== Work required ==
In the data below, one line contains "and [Uri] are" and a later one contains "Inductive Version := HTTP_09". Print both, with every line between them, exactly and alone.

——————————

(* ===== verification/Message.v ===== *)
(** * Message heads and their object pool

    [message.rs]: the connection type of a message, the flag byte of a head,
    [RequestHead], [ResponseHead], and the thread-local pool that recycles
    heads.  The http crate's [Version], [Method], [StatusCode] and [Uri] are
    data here: a version is its constructor, a method its token, a status code
    its number, a URI the two renderings the encoder reads. *)
From S2P Require Import Prelude Headers.

(** ** Data of the http crate *)

Inductive Version := HTTP_09 | HTTP_10 | HTTP_11 | HTTP_2 | HTTP_3.

#[export] Instance Version_eq_dec : EqDecision Version.
Proof. solve_decision. Defined.

(** [PartialOrd] of [http::Version] follows the declaration order. *)
Definition version_rank (v : Version) : Z :=
  match v with HTTP_09 => 0 | HTTP_10 => 1 | HTTP_11 => 2 | HTTP_2 => 3 | HTTP_3 => 4 end.
Definition version_lt (a b : Version) : bool := version_rank a <? version_rank b.
Definition version_ge (a b : Version) : bool := version_rank b <=? version_rank a.

(** A method is its token ([Method::as_str]). *)
Definition Method : Type := list Z.
Definition GET : Method := bs "GET".
Definition POST : Method := bs "POST".
Definition HEAD : Method := bs "HEAD".
Definition CONNECT : Method := bs "CONNECT".

(** [StatusCode::as_u16]. *)
Definition CONTINUE : Z := 100.
Definition SWITCHING_PROTOCOLS : Z := 101.
Definition PROCESSING : Z := 102.
Definition OK_ : Z := 200.
Definition NO_CONTENT : Z := 204.
Definition BAD_REQUEST : Z := 400.
Definition REQUEST_TIMEOUT : Z := 408.
Definition REQUEST_HEADER_FIELDS_TOO_LARGE : Z := 431.
Definition INTERNAL_SERVER_ERROR : Z := 500.

(** [Uri::to_string] and [Uri::path_and_query]. *)
Record Uri := mkUri { uri_string : list Z; uri_path_and_query : option (list Z) }.
Definition uri_default : Uri := mkUri (bs "/") (Some (bs "/")).

(** ** Connection type and flags *)

Inductive ConnectionType := Close | KeepAlive | Upgrade.

#[export] Instance ConnectionType_eq_dec : EqDecision ConnectionType.
Proof. solve_decision. Defined.

Module HeadFlags.
Definition CLOSE : Z := 1.
Definition KEEP_ALIVE : Z := 2.
Definition UPGRADE : Z := 4.
Definition EXPECT : Z := 8.
Definition NO_CHUNKING : Z := 16.
Definition ABSOLUTE_URI : Z := 32.
End HeadFlags.

(** The io handle of a head; handles are identified by number. *)
Inductive CurrentIo :=
| IoRef (io : nat)
| IoAccess (io : nat)
| IoNone.

Record HeaderItem := mkHeaderItem { hi_origin : list Z; hi_name : HeaderName; hi_value : HeaderValue }.

(** ** [RequestHead] *)

Record RequestHead := mkRequestHead {
  rq_id : Z;
  rq_uri : Uri;
  rq_method : Method;
  rq_version : Version;
  rq_headers : HeaderMap;
  rq_headers_vec : list HeaderItem;
  rq_extensions : list nat;
  rq_io : CurrentIo;
  rq_flags : Z
}.

Definition set_flags (h : RequestHead) (f : Z) : RequestHead :=
  mkRequestHead (rq_id h) (rq_uri h) (rq_method h) (rq_version h) (rq_headers h)
    (rq_headers_vec h) (rq_extensions h) (rq_io h) f.
Definition set_headers (h : RequestHead) (m : HeaderMap) : RequestHead :=
  mkRequestHead (rq_id h) (rq_uri h) (rq_method h) (rq_version h) m
    (rq_headers_vec h) (rq_extensions h) (rq_io h) (rq_flags h).
Definition set_headers_vec (h : RequestHead) (v : list HeaderItem) : RequestHead :=
  mkRequestHead (rq_id h) (rq_uri h) (rq_method h) (rq_version h) (rq_headers h)
    v (rq_extensions h) (rq_io h) (rq_flags h).
Definition set_id (h : RequestHead) (id : Z) : RequestHead :=
  mkRequestHead id (rq_uri h) (rq_method h) (rq_version h) (rq_headers h)
    (rq_headers_vec h) (rq_extensions h) (rq_io h) (rq_flags h).
Definition set_io (h : RequestHead) (io : CurrentIo) : RequestHead :=
  mkRequestHead (rq_id h) (rq_uri h) (rq_method h) (rq_version h) (rq_headers h)
    (rq_headers_vec h) (rq_extensions h) io (rq_flags h).
Definition set_request_line (h : RequestHead) (u : Uri) (m : Method) (v : Version) : RequestHead :=
  mkRequestHead (rq_id h) u m v (rq_headers h)
    (rq_headers_vec h) (rq_extensions h) (rq_io h) (rq_flags h).

Module RequestHeadOps.
Definition default : RequestHead :=
  mkRequestHead 0 uri_default GET HTTP_11 HeaderMapOps.new [] [] IoNone 0.

(** [Head::clear]: the id, the URI and the method are left as they are. *)
Definition clear (h : RequestHead) : RequestHead :=
  mkRequestHead (rq_id h) (rq_uri h) (rq_method h) HTTP_11 (HeaderMapOps.clear (rq_headers h))
    [] [] IoNone 0.

Definition set_absolute_uri (h : RequestHead) (on : bool) : RequestHead :=
  set_flags h (Flag.set (rq_flags h) HeadFlags.ABSOLUTE_URI on).
Definition absolute_uri (h : RequestHead) : bool :=
  Flag.contains (rq_flags h) HeadFlags.ABSOLUTE_URI.

Definition set_connection_type (h : RequestHead) (c : ConnectionType) : RequestHead :=
  set_flags h (Flag.insert (rq_flags h)
    match c with
    | Close => HeadFlags.CLOSE
    | KeepAlive => HeadFlags.KEEP_ALIVE
    | Upgrade => HeadFlags.UPGRADE
    end).

Definition connection_type (h : RequestHead) : ConnectionType :=
  if Flag.contains (rq_flags h) HeadFlags.CLOSE then Close
  else if Flag.contains (rq_flags h) HeadFlags.KEEP_ALIVE then KeepAlive
  else if Flag.contains (rq_flags h) HeadFlags.UPGRADE then Upgrade
  else if version_lt (rq_version h) HTTP_11 then Close
  else KeepAlive.

Definition upgrade (h : RequestHead) : bool := Flag.contains (rq_flags h) HeadFlags.UPGRADE.
Definition expect (h : RequestHead) : bool := Flag.contains (rq_flags h) HeadFlags.EXPECT.
Definition chunked (h : RequestHead) : bool :=
  negb (Flag.contains (rq_flags h) HeadFlags.NO_CHUNKING).
Definition no_chunking (h : RequestHead) (val : bool) : RequestHead :=
  set_flags h (if val then Flag.insert (rq_flags h) HeadFlags.NO_CHUNKING
               else Flag.remove (rq_flags h) HeadFlags.NO_CHUNKING).
Definition set_expect (h : RequestHead) : RequestHead :=
  set_flags h (Flag.insert (rq_flags h) HeadFlags.EXPECT).
Definition set_upgrade (h : RequestHead) : RequestHead :=
  set_flags h (Flag.insert (rq_flags h) HeadFlags.UPGRADE).
Definition remove_io (h : RequestHead) : RequestHead := set_io h IoNone.
End RequestHeadOps.

(** ** [ResponseHead] *)

Record ResponseHead := mkResponseHead {
  rs_version : Version;
  rs_status : Z;
  rs_headers : HeaderMap;
  rs_headers_vec : list HeaderItem;
  rs_reason : option (list Z);
  rs_io : CurrentIo;
  rs_extensions : list nat;
  rs_flags : Z
}.

Definition rs_set_flags (h : ResponseHead) (f : Z) : ResponseHead :=
  mkResponseHead (rs_version h) (rs_status h) (rs_headers h) (rs_headers_vec h)
    (rs_reason h) (rs_io h) (rs_extensions h) f.
Definition rs_set_headers (h : ResponseHead) (m : HeaderMap) : ResponseHead :=
  mkResponseHead (rs_version h) (rs_status h) m (rs_headers_vec h)
    (rs_reason h) (rs_io h) (rs_extensions h) (rs_flags h).
Definition rs_set_headers_vec (h : ResponseHead) (v : list HeaderItem) : ResponseHead :=
  mkResponseHead (rs_version h) (rs_status h) (rs_headers h) v
    (rs_reason h) (rs_io h) (rs_extensions h) (rs_flags h).
Definition rs_set_version (h : ResponseHead) (v : Version) : ResponseHead :=
  mkResponseHead v (rs_status h) (rs_headers h) (rs_headers_vec h)
    (rs_reason h) (rs_io h) (rs_extensions h) (rs_flags h).
Definition rs_set_status (h : ResponseHead) (s : Z) : ResponseHead :=
  mkResponseHead (rs_version h) s (rs_headers h) (rs_headers_vec h)
    (rs_reason h) (rs_io h) (rs_extensions h) (rs_flags h).

Module ResponseHeadOps.
Definition new (status : Z) (version : Version) : ResponseHead :=
  mkResponseHead version status HeaderMapOps.new [] None IoNone [] 0.

Definition default : ResponseHead := new OK_ HTTP_11.

(** [Head::clear]: the version and the status are left as they are. *)
Definition clear (h : ResponseHead) : ResponseHead :=
  mkResponseHead (rs_version h) (rs_status h) (HeaderMapOps.clear (rs_headers h)) [] None
    IoNone [] 0.

Definition set_connection_type (h : ResponseHead) (c : ConnectionType) : ResponseHead :=
  rs_set_flags h (Flag.insert (rs_flags h)
    match c with
    | Close => HeadFlags.CLOSE
    | KeepAlive => HeadFlags.KEEP_ALIVE
    | Upgrade => HeadFlags.UPGRADE
    end).

Definition connection_type (h : ResponseHead) : ConnectionType :=
  if Flag.contains (rs_flags h) HeadFlags.CLOSE then Close
  else if Flag.contains (rs_flags h) HeadFlags.KEEP_ALIVE then KeepAlive
  else if Flag.contains (rs_flags h) HeadFlags.UPGRADE then Upgrade
  else if version_lt (rs_version h) HTTP_11 then Close
  else KeepAlive.

Definition keep_alive (h : ResponseHead) : bool := bool_decide (connection_type h = KeepAlive).
Definition upgrade (h : ResponseHead) : bool := bool_decide (connection_type h = Upgrade).

(** [canonical_reason] is the http crate's table. *)
Definition reason (canonical_reason : Z -> option (list Z)) (h : ResponseHead) : list Z :=
  match rs_reason h with
  | Some r => r
  | None => match canonical_reason (rs_status h) with
            | Some r => r
            | None => bs "<unknown status code>"
            end
  end.

Definition ctype (h : ResponseHead) : option ConnectionType :=
  if Flag.contains (rs_flags h) HeadFlags.CLOSE then Some Close
  else if Flag.contains (rs_flags h) HeadFlags.KEEP_ALIVE then Some KeepAlive
  else if Flag.contains (rs_flags h) HeadFlags.UPGRADE then Some Upgrade
  else None.

Definition chunked (h : ResponseHead) : bool :=
  negb (Flag.contains (rs_flags h) HeadFlags.NO_CHUNKING).
Definition no_chunking (h : ResponseHead) (val : bool) : ResponseHead :=
  rs_set_flags h (if val then Flag.insert (rs_flags h) HeadFlags.NO_CHUNKING
                  else Flag.remove (rs_flags h) HeadFlags.NO_CHUNKING).
End ResponseHeadOps.

(** The explicit choice wins over the version's default, and an explicit
    [Close] over every other choice. *)
Lemma connection_type_close h c :
  RequestHeadOps.connection_type
    (RequestHeadOps.set_connection_type (RequestHeadOps.set_connection_type h c) Close) = Close.
Proof.
  unfold RequestHeadOps.connection_type, RequestHeadOps.set_connection_type. simpl.
  by flags.
Qed.

Lemma ctype_set_close h : ResponseHeadOps.ctype (ResponseHeadOps.set_connection_type h Close) = Some Close.
Proof.
  unfold ResponseHeadOps.ctype, ResponseHeadOps.set_connection_type. simpl. by flags.
Qed.

(** ** The trait [Head] and the pool *)

Class Head (T : Type) := { head_default : T; head_clear : T -> T }.

#[export] Instance RequestHead_Head : Head RequestHead :=
  { head_default := RequestHeadOps.default; head_clear := RequestHeadOps.clear }.
#[export] Instance ResponseHead_Head : Head ResponseHead :=
  { head_default := ResponseHeadOps.default; head_clear := ResponseHeadOps.clear }.

Module MessagePool.
Section Pool.
Context {T : Type} `{Head T}.

(** A pooled head is an [Rc] the pool owns alone; the pool is a stack. *)
Definition pool := list T.
Definition new : pool := [].

Definition get_message (p : pool) : T * pool :=
  match p with
  | msg :: p' => (head_clear msg, p')
  | [] => (head_default, [])
  end.

(** [Drop for Message]: [strong] is the strong count when the drop runs. *)
Definition drop_message (p : pool) (strong : nat) (head : T) : pool :=
  if (strong =? 1)%nat
  then if (length p <? 128)%nat then head_clear head :: p else p
  else p.

(** A run of the pool: messages taken out, and messages dropped with any
    contents the program gave them. *)
Inductive step : pool -> pool -> Prop :=
| step_get p : step p (snd (get_message p))
| step_drop p n h : step p (drop_message p n h).

Inductive reachable : pool -> Prop :=
| reach_new : reachable new
| reach_step p p' : reachable p -> step p p' -> reachable p'.

Lemma reachable_bounded p : reachable p -> (length p <= 128)%nat.
Proof.
  induction 1 as [|p p' _ IH Hs]; [simpl; lia|].
  destruct Hs as [p|p n h]; unfold get_message, drop_message.
  - destruct p; simpl in *; lia.
  - repeat case_match; simpl in *; try lia.
    match goal with E : (_ <? 128)%nat = true |- _ => apply Nat.ltb_lt in E end. lia.
Qed.
End Pool.

(** What [clear] guarantees of a recycled request head. *)
Definition fresh_request (h : RequestHead) : Prop :=
  rq_version h = HTTP_11 /\ rq_headers h = ∅ /\ rq_headers_vec h = [] /\
  rq_extensions h = [] /\ rq_io h = IoNone /\ rq_flags h = 0.

(** A head the request pool hands out, after any history of takes and
    drops, carries nothing of an earlier request: no headers, no extensions, no
    io handle, no connection flags; and the pool never holds more than 128
    heads. *)
Theorem pool_hands_out_fresh_heads (p : @pool RequestHead) :
  reachable p ->
  fresh_request (fst (get_message p)) /\ (length p <= 128)%nat.
Proof.
  intros Hr. split; [|by apply reachable_bounded].
  destruct p; unfold fresh_request; simpl; auto 10.
Qed.

Lemma pool_hands_out_fresh_heads_witness :
  let p := drop_message (@new RequestHead) 1
             (RequestHeadOps.set_upgrade RequestHeadOps.default) in
  fresh_request (fst (get_message p)) /\ length p = 1%nat.
Proof.
  intros p. split; [|reflexivity]. apply (pool_hands_out_fresh_heads p).
  apply (reach_step new); [constructor|constructor].
Defined.
End MessagePool.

——————————

== Answer for the task ==
    heads.  The http crate's [Version], [Method], [StatusCode] and [Uri] are
    data here: a version is its constructor, a method its token, a status code
    its number, a URI the two renderings the encoder reads. *)
From S2P Require Import Prelude Headers.

(** ** Data of the http crate *)

Inductive Version := HTTP_09 | HTTP_10 | HTTP_11 | HTTP_2 | HTTP_3.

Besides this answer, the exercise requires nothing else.